Ce n'est pas une mince affaire que de relater succinctement l'évolution
du réseau, puis des réseaux, entre 1950 et 1970. Peut-être
avons-nous fait des erreurs et des ommissions. Que le lecteur veuille
bien nous pardonner par avance, mais surtout qu'il ne se prive pas de
nous faire part de ses remarques. Nous lui en saurons gré.
Lorsqu'au petit matin du 2 mai 1945 les Berlinois se réveillent
d'un cauchemar de deux années de bombardements continuels, puis
de combats de rues sanglants, ils ne leur restent que des ruines : ce
qui avait été une des plus fabuleuses capitales d'Europe
n'est plus que cendres. L'horreur avait frappé, carbonisé,
détruit.
Du réseau de tramways, il ne reste rien en état de fonctionnement
depuis le 22 avril 1945 : les voies sont en ruine, la ligne aérienne
détruite à 95%, trois dépôts et les ateliers
centraux inutilisables.
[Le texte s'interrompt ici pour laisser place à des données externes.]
(* ===== verification/SweepScan.v ===== *)
(** * The memory a sweep reads

    [runtime/weavec_sweep.c] (Linux): the runtime's own mappings, which hold
    no pointer of the program ([weavecRtInternal], [sortInternal]); the stacks
    of the stopped threads ([stackIn]); /proc/self/maps read line by line
    ([scanMappings]), a range of each mapping marked or listed
    ([scanExcluding], [scanStack], [scanResident]); and the items a parallel
    mark divides ([markRange], [addWork], [takeWork], and [weavecRtHeapWork] of
    [runtime/weavec_alloc.c]).

    A scan answers the ranges it gives to [markRange], in order: nothing else
    happens in between.  The page size, [mincore] and /proc/self/pagemap are
    the system's. *)

From stdpp Require Import list sorting.
From Stdlib Require Import String Ascii.
From S2P Require Import Prelude Shadow Report Classes Heap HugeBlocks Sweep.
Local Open Scope Z_scope.

(** A range of addresses, [[low, high)]. *)
Definition range : Type := Z * Z.

(** ** The runtime's own mappings *)

Definition InternalSlots : nat := 512.

Definition weavecRtInternal (low high : Z) (internal : list range) : list range :=
  if (length internal <? InternalSlots)%nat then internal ++ [(low, high)] else internal.

(** The first range with that start; the last takes its place. *)
Definition weavecRtInternalDrop (low : Z) (internal : list range) : list range :=
  match list_find (fun r => fst r = low) internal, list.last internal with
  | Some (i, _), Some r => take (length internal - 1) (<[i := r]> internal)
  | _, _ => internal
  end.

(** The inner loop of [sortInternal]: the sorted ranges before, the last first,
    those that start after [r] moved up. *)
Fixpoint moveUp (r : range) (before : list range) : list range :=
  match before with
  | [] => [r]
  | b :: before' => if fst b >? fst r then b :: moveUp r before' else r :: before
  end.

Definition sortInternal (internal : list range) : list range :=
  reverse (foldl (fun sorted r => moveUp r sorted) [] internal).

(** The loop of [scanExcluding], from the range it is at. *)
Fixpoint scanExcludingFrom (internal : list range) (low high : Z) : list range :=
  match internal with
  | [] => if low <? high then [(low, high)] else []
  | (a, b) :: rest =>
    if low <? high then
      if (b <=? low) || (a >=? high) then scanExcludingFrom rest low high
      else (if a >? low then [(low, a)] else []) ++ scanExcludingFrom rest b high
    else []
  end.

Definition skipInternal (internal : list range) (address : Z) : Z :=
  foldl (fun address r => if (address >=? fst r) && (address <? snd r) then snd r else address) address internal.

(** ** The stacks *)

Definition stackIn (stacks : list Z) (low high : Z) : Z :=
  foldl (fun sp s => if (s >=? low) && (s <? high) && ((sp =? 0) || (s <? sp)) then s else sp) 0 stacks.

Section Scan.
(** The machine is an x86-64; [getpagesize]; [mincore] of so many bytes from an
    address, one byte for each page; the entries of /proc/self/pagemap, so many
    from one on: the system may answer neither. *)
Context (x86_64 : bool) (pageSize : Z).
Context (mincore : Z -> Z -> option (list Z)) (pagemapAt : Z -> Z -> option (list Z)).
(** The runtime's own mappings, and the stack pointers of the stopped threads. *)
Context (internal : list range) (stacks : list Z).

Definition RedZone : Z := if x86_64 then 128 else 0.

Definition scanExcluding (low high : Z) : list range := scanExcludingFrom internal low high.

(** Where the live part of the stack with that stack pointer begins. *)
Definition liveFrom (sp low : Z) : Z := if sub64 sp RedZone >? low then sub64 sp RedZone else low.

Definition scanStack (low high : Z) : list range :=
  let sp := stackIn stacks low high in
  if sp =? 0 then scanExcluding low high else scanExcluding (liveFrom sp low) high.

(** ** Resident pages *)

(** An entry of /proc/self/pagemap: present and not a file's page, or swapped. *)
Definition written (entry : Z) : bool := (Z.shiftr entry 61 =? 4) || negb (Z.land (Z.shiftr entry 62) 1 =? 0).
Definition resident (v : Z) : bool := negb (Z.land v 1 =? 0).

Definition vectorPages : Z := 512.

(** The pages of one chunk, those the predicate holds of. *)
Fixpoint scanPages (wanted : Z -> bool) (pages : list Z) (i low high : Z) : list range :=
  match pages with
  | [] => []
  | p :: pages' =>
    (if wanted p then
       let end_ := add64 low ((i + 1) * pageSize) in
       scanExcluding (low + i * pageSize) (if end_ <? high then end_ else high)
     else []) ++ scanPages wanted pages' (i + 1) low high
  end.

(** One chunk; [pagemap] whether /proc/self/pagemap is asked. *)
Definition scanChunk (pagemap : bool) (low chunk high : Z) : list range :=
  let count := (chunk + pageSize - 1) / pageSize in
  match (if pagemap then pagemapAt (low / pageSize) count else None) with
  | Some entries => scanPages written entries 0 low high
  | None =>
    match mincore low chunk with
    | None => scanExcluding low (low + chunk)
    | Some vector => scanPages resident vector 0 low high
    end
  end.

Fixpoint scanResidentFrom (fuel : nat) (low high : Z) (pagemap : bool) : list range :=
  match fuel with
  | O => []
  | S fuel' =>
    let low := skipInternal internal low in
    if low <? high then
      let chunk := if high - low >? vectorPages * pageSize then vectorPages * pageSize else high - low in
      scanChunk pagemap low chunk high ++ scanResidentFrom fuel' (low + chunk) high pagemap
    else []
  end.

(** Every turn but the last is [vectorPages] pages on. *)
Definition residentFuel (low high : Z) : nat := S (S (Z.to_nat ((high - low) / (vectorPages * pageSize)))).

Definition scanResident (low high : Z) (pagemap : bool) : list range :=
  let low := Z.land low (Z.lnot (pageSize - 1)) in
  scanResidentFrom (residentFuel low high) low high pagemap.

(** ** The mappings *)

(** The text of /proc/self/maps, the terminating 0 with it; [None]: read past
    its end. *)
Definition textOf (s : string) : list Z := map (fun c => Z.of_nat (nat_of_ascii c)) (list_ascii_of_string s).
Definition charOf (c : ascii) : Z := Z.of_nat (nat_of_ascii c).

Definition digitOf (c : Z) : option Z :=
  if (c >=? charOf "0") && (c <=? charOf "9") then Some (c - charOf "0")
  else if (c >=? charOf "a") && (c <=? charOf "f") then Some (c - charOf "a" + 10)
  else None.

Fixpoint hexFrom (value : Z) (at_ : list Z) : option (Z * list Z) :=
  match at_ with
  | [] => None
  | c :: rest =>
    match digitOf c with
    | None => Some (value, at_)
    | Some digit => hexFrom (wrap64 (wrap64 (value * 16) + digit)) rest
    end
  end.

Definition hex (at_ : list Z) : option (Z * list Z) := hexFrom 0 at_.

(** [strncmp] with a literal of that length is 0. *)
Fixpoint startsWith (s : list Z) (literal : list Z) : bool :=
  match literal, s with
  | [], _ => true
  | _ :: _, [] => false
  | l :: literal', c :: s' => (c =? l) && startsWith s' literal'
  end.

Definition named (name : list Z) (s : string) : bool := startsWith name (textOf s).

(** One mapping's decision, [name] the text from its name on. *)
Definition scanMapping (pagemap : bool) (low high : Z) (readable writable executable shared : bool) (name : list Z) : list range :=
  if readable && (writable || (negb executable && negb shared)) then
    if named name "[vvar" || named name "[vsys" then []
    else if negb (named name "/dev/") || named name "/dev/shm/" || named name "/dev/zero" || named name "/dev/hugepages/" then
      let sp := stackIn stacks low high in
      if negb writable then scanResident low high pagemap
      else if (sp =? 0) || named name "[stack]" then scanStack low high
      else
        let live := liveFrom sp low in
        scanResident low live false ++ scanExcluding live high
    else []
  else [].

(** The text from the first character the predicate holds of. *)
Fixpoint upTo (stop : Z -> bool) (at_ : list Z) : option (list Z) :=
  match at_ with
  | [] => None
  | c :: rest => if stop c then Some at_ else upTo stop rest
  end.

Definition nameStarts (c : Z) : bool :=
  (c =? 0) || (c =? 10) || (c =? charOf "[") || (c =? charOf "/").
Definition lineEnds (c : Z) : bool := (c =? 0) || (c =? 10).

(** [++at]. *)
Definition next (at_ : list Z) : option (list Z) := match at_ with [] => None | _ :: rest => Some rest end.

(** One line: its ranges, and the text after it. *)
Definition scanLine (pagemap : bool) (at_ : list Z) : option (list range * list Z) :=
  '(low, at_) ← hex at_; at_ ← next at_;
  '(high, at_) ← hex at_; at_ ← next at_;
  r ← at_ !! 0%nat; w ← at_ !! 1%nat; x ← at_ !! 2%nat; s ← at_ !! 3%nat;
  name ← upTo nameStarts at_;
  let ranges := scanMapping pagemap low high (r =? charOf "r") (w =? charOf "w") (x =? charOf "x") (s =? charOf "s") name in
  at_ ← upTo lineEnds at_;
  Some (ranges, match at_ with 10 :: rest => rest | _ => at_ end).

(** The lines; each takes a character at least. *)
Fixpoint scanLines (fuel : nat) (pagemap : bool) (at_ : list Z) : option (list range) :=
  match fuel, at_ with
  | O, _ | _, [] => None
  | S fuel', c :: _ =>
    if c =? 0 then Some []
    else '(ranges, at_) ← scanLine pagemap at_; rest ← scanLines fuel' pagemap at_; Some (ranges ++ rest)
  end.

Definition scanMappings (pagemap : bool) (mapsText : list Z) : option (list range) :=
  scanLines (length mapsText) pagemap mapsText.
End Scan.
Un quart du parc de matériel est tout juste
en état de marche.
Pourtant, nécessité faisant loi, trois lignes périphériques
sont remises en service dès le 20 mai 1945. Au prix d'efforts considérables
et sur ordre du Général commandant en chef des troupes russes
d'occupation, onze lignes suivent du 26 mai au 25 juillet suivant. Le
7 octobre 1946, la quasi totalité des voies en service avant 1943
sont à nouveau en exploitation ! A la fin de 1947, 52 lignes sont
exploitées par 941 motrices et 860 remorques, sur 388,1 km de ligne.
Après la fin du blocus de Berlin, en 1948, la division entre le
secteur soviétique et les secteurs occidentaux s'accentue. Dès
mars 1949, les receveurs en services sur les convois des onze lignes inter-secteurs
sont relevés au passage de la ligne russo-occidentale (Sektorengrenze).
Confirmant le scission politique de l'Allemagne, le réseau est
divisé en deux entités d'exploitation : le 1er août
1949, la Berliner Verkehr Gesellschaft (BVG) est scindée en BVG-Ost
et BVG-West. Le parc est réparti entre les deux entités
ainsi que l'exploitation des lignes. Cette nouvelle situation aura des
conséquences capitales sur l'avenir du réseau de tramways
de Berlin.
Néanmoins, le réseau du BVG-West continue à se développer
avec la reconstruction progressive des tronçons encore inactifs
; il atteint 432 km de lignes exploitées en 1952 (40 services).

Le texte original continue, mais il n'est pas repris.